House debates

Tuesday, 7 February 2006

Adjournment

Rt Hon. Helen Clark; Child Care

9:05 pm

Photo of Jackie KellyJackie Kelly (Lindsay, Liberal Party) Share this | | Hansard source

I would like to start by welcoming the New Zealand Prime Minister, the Right Hon. Helen Clark, to Canberra.

Photo of Peter SlipperPeter Slipper (Fisher, Liberal Party) Share this | | Hansard source

Mr Slipper interjecting

Photo of Jackie KellyJackie Kelly (Lindsay, Liberal Party) Share this | | Hansard source

We are having lunch with her tomorrow, Mr Slipper. As a female Prime Minister, Ms Clark is an all too rare phenomenon. In the Australian parliament we have never come close to having a female Prime Minister, and I am afraid that unless we support women by providing child care in our place of work we never will.

The Australian parliament should be a role model employer for all Australian businesses. We already are in many ways. We have made Parliament House accessible by providing talking lifts and wheelchair accessibility. This House has spent $2 million on refurbishing the Health and Recreation Centre, $11 million on a security barrier around Parliament House and $3 million on the southern courtyard. All this expenditure is to improve the environment of those who work here. But enough is enough: I refuse to spend any more money on appropriations for Parliament House until we have a world’s best practice child-care centre installed in this building. If you want women to crack the glass ceiling, you do not wait for them to start careers after they have had children. You make sure they have access to child care so they can consistently spend time in the workforce throughout their careers as well as raising children.

Parliament House is supposed to be representative of the diversity of our society. Half of the population is female but much less than half of our politicians are female. In 1985 in Australia, 45.6 per cent of mothers with children under 15 worked. In 2003, that figure was 63 per cent. And the reality is that that figure is going to keep increasing. In Sweden, 82 per cent of mothers with two or more children are working.

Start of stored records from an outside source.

Lemma health_check_status_witness :
  snd (Routes.health_check (boot 0)) <> "error" /\
  snd (Routes.health_check (boot 0)) = "ok".
Proof.
  destruct (health_check_status (boot 0)) as [Hnot Hok].
  split; [exact Hnot|]. apply Hok. reflexivity.
Defined.

End RouteFacts.

(** * The prediction service: what its cache promises *)

Module PredictionFacts.
Import PredictionService.

Lemma dict_get_set (key : string) (v : value) (d : dict) :
  dict_get key (dict_set key v d) = Some v.
Proof.
  induction d as [|[k x] rest IH]; simpl.
  - by rewrite String.eqb_refl.
  - destruct (String.eqb k key) eqn:Hk; simpl; by rewrite Hk.
Qed.

Lemma dict_get_set_ne (key other : string) (v : value) (d : dict) :
  other <> key -> dict_get other (dict_set key v d) = dict_get other d.
Proof.
  intros Hne. induction d as [|[k x] rest IH]; simpl.
  - destruct (String.eqb key other) eqn:Hk; [|done].
    apply String.eqb_eq in Hk. by subst.
  - destruct (String.eqb k key) eqn:Hk; simpl.
    + apply String.eqb_eq in Hk. subst k.
      destruct (String.eqb key other) eqn:Hk'; [|done].
      apply String.eqb_eq in Hk'. by subst.
    + by rewrite IH.
Qed.

Section Service.
Context {E : Type} `{Model E}.

Lemma stamped_set (now : Q) (r : dict) :
  stamped (dict_set "updatedBy" (VStr "lucifer0177continue")
             (dict_set "timestamp" (VStr (strftime now)) r)).
Proof.
  split.
  - apply dict_get_set.
  - exists (strftime now).
    rewrite dict_get_set_ne by done. apply dict_get_set.
Qed.
(** * docmost-mcp: the ProseMirror-to-Markdown converter

    A shallow embedding of [convertProseMirrorToMarkdown] and of the
    placeholder resolution of [getPage], over a model of the JavaScript
    values a parsed JSON document is made of; with them the response filters
    of lib/filters.ts, what [getPage] returns and the loop of [paginateAll].

    Conventions of the embedding:
    - a JavaScript string is the [string] of its UTF-8 bytes;
    - a Number is an integer [Z] (heading levels, list positions); numbers
      with a fraction are not part of the model;
    - an object is the list of its fields, read by key;
    - an exception is the [Throw] outcome of the [result] monad;
    - the limits of the engine (the length of a string, the depth of the
      call stack) are not part of the model: a statement that the code
      returns is made for heading levels up to 6, attributes that are
      primitive values and trees nested no deeper than [nesting_limit];
    - the two library primitives whose definition is the Unicode or the
      numeric-literal tables of the language ([toUpperCase], [StringToNumber])
      are Section variables: every theorem holds whatever they compute.

    The definitions come first, in the order of the source; the lemmas and
    the theorems on the specification follow, and the file ends with the
    theorems applied to sample documents. *)

From Stdlib Require Import String Ascii List ZArith Bool Lia DecimalString.
Import ListNotations.

Open Scope list_scope.
Open Scope string_scope.

(** ** Values and outcomes *)

#[local] Set Warnings "-register-all".

Inductive value : Type :=
| VUndefined
| VNull
| VBool (b : bool)
| VNum (n : Z)
| VStr (s : string)
| VArr (elems : list value)
| VObj (fields : list (string * value)).

Inductive error : Type := TypeError | RangeError.

Inductive result (A : Type) : Type :=
| Ok (a : A)
| Throw (e : error).

Arguments Ok {A} a.
Arguments Throw {A} e.

Definition bind {A B : Type} (r : result A) (k : A -> result B) : result B :=
  match r with
  | Ok a => k a
  | Throw e => Throw e
  end.

Notation "'let*' x ':=' r 'in' k" := (bind r (fun x => k))
  (at level 10, x name, r at level 100, k at level 200).

(** ** Strings *)

(** The two characters a literal cannot hold. *)
Definition nl : string := String "010" "".
Definition dquote : string := String "034" "".

(** [Number::toString] of an integer, in decimal digits (the exponent form
    of the numbers from 10^21 on is not modelled). *)
Definition number_toString (n : Z) : string :=
  NilZero.string_of_int (Z.to_int n).

(** [ToString]; an element of an array that is undefined or null prints as
    the empty string in [Array.prototype.join], which an array's own
    [toString] calls with a comma. An object prints as a plain object does
    (one that carries a [toString] field of its own is not modelled). *)
Fixpoint toString (v : value) : string :=
  match v with
  | VUndefined => "undefined"
  | VNull => "null"
  | VBool true => "true"
  | VBool false => "false"
  | VNum n => number_toString n
  | VStr s => s
  | VArr l =>
      String.concat ","
        (map (fun x => match x with
                       | VUndefined | VNull => ""
                       | _ => toString x
                       end) l)
  | VObj _ => "[object Object]"
  end.

Definition join_element (v : value) : string :=
  match v with
  | VUndefined | VNull => ""
  | _ => toString v
  end.

(** [arr.join(sep)] *)
Definition join (sep : string) (arr : list value) : string :=
  String.concat sep (map join_element arr).

(** [ToBoolean] *)
Definition truthy (v : value) : bool :=
  match v with
  | VUndefined | VNull => false
  | VBool b => b
  | VNum n => negb (n =? 0)%Z
  | VStr s => negb (s =? "")
  | VArr _ | VObj _ => true
  end.

(** [a || b] *)
Definition orElse (a b : value) : value := if truthy a then a else b.

(** [v === "lit"] *)
Definition is_str (v : value) (lit : string) : bool :=
  match v with
  | VStr s => s =? lit
  | _ => false
  end.

Notation "v === lit" := (is_str v lit) (at level 70, no associativity).

(** ** Property access

    The converter reads the keys type, content, attrs, marks, text and the
    attribute names; none of them is a property of [String.prototype],
    [Array.prototype], [Number.prototype], [Boolean.prototype] or
    [Object.prototype], so only an object's own fields can answer. *)

Fixpoint lookup (key : string) (fields : list (string * value)) : value :=
  match fields with
  | [] => VUndefined
  | (k, v) :: fields' => if key =? k then v else lookup key fields'
  end.

(** [o.key] for an [o] that is neither undefined nor null. *)
Definition prop (o : value) (key : string) : value :=
  match o with
  | VObj fields => lookup key fields
  | _ => VUndefined
  end.

(** [o.key] *)
Definition get (o : value) (key : string) : result value :=
  match o with
  | VUndefined | VNull => Throw TypeError
  | _ => Ok (prop o key)
  end.

(** [o?.key] *)
Definition getOpt (o : value) (key : string) : value :=
  match o with
  | VUndefined | VNull => VUndefined
  | _ => prop o key
  end.

(** ** Arrays *)

(** [arr.map(cb)] on the elements of an array: [cb] receives the element and
    its index, the first exception ends the loop. *)
Definition mapM_index (cb : value -> nat -> result value)
  : nat -> list value -> result (list value) :=
  fix go (i : nat) (l : list value) : result (list value) :=
    match l with
    | [] => Ok []
    | x :: l' =>
        let* y := cb x i in
        let* ys := go (S i) l' in
        Ok (y :: ys)
    end.

(** [arr.map(cb)] for a callback that cannot throw. *)
Fixpoint map_index {A B : Type} (cb : A -> nat -> B) (i : nat) (l : list A)
  : list B :=
  match l with
  | [] => []
  | x :: l' => cb x i :: map_index cb (S i) l'
  end.

(** [arr.map(cb)]: a value that is not an array has no callable [map]. *)
Definition array_map (cb : value -> nat -> result value) (arr : value)
  : result (list value) :=
  match arr with
  | VArr l => mapM_index cb 0 l
  | _ => Throw TypeError
  end.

If you are wondering where all the talented, experienced females are, they have gone to raise their kids. When they choose to return to their careers, they start behind the eight ball. Men of the same age have raced up the career ladder because they have been able to work while women are raising children. We do not have equal opportunity because we have a playing field where some players spend more time on the bench than others. In the current environment, a mum returning to politics is not going to have enough time in her career to become Prime Minister of this country. I and the other mothers in this parliament have struggled to maintain our careers while we raise our children. I have been told to use the child-care centres in surrounding suburbs when my children are here. For six years, I have relied on family and friends to amuse my children while I perform my duties in parliament.

It is time for the parliament to reflect on the needs of the mums who work here as well as on the realities of life outside parliament. I have said that this government needs to take a new approach to child care and listen to the mums who use it. I believe in workplace based child-care solutions. Every woman I know who has successfully balanced work and family has done so with the support of her employer. We need to be heading in the direction of workplace based child care and employer involvement in child-care solutions.

This parliament frequently justifies enormous expenditure on Parliament House because it must be held up as a ‘world’s best practice’ workplace. The argument for any future improvements is no longer sustainable unless we have world’s best practice child care in this workplace. I call on all parents in this House to vote against spending any more money on this building until we have invested in a child-care centre for the parents who work here. Let us provide a role model for the workplaces of Australia in supporting work-family choices.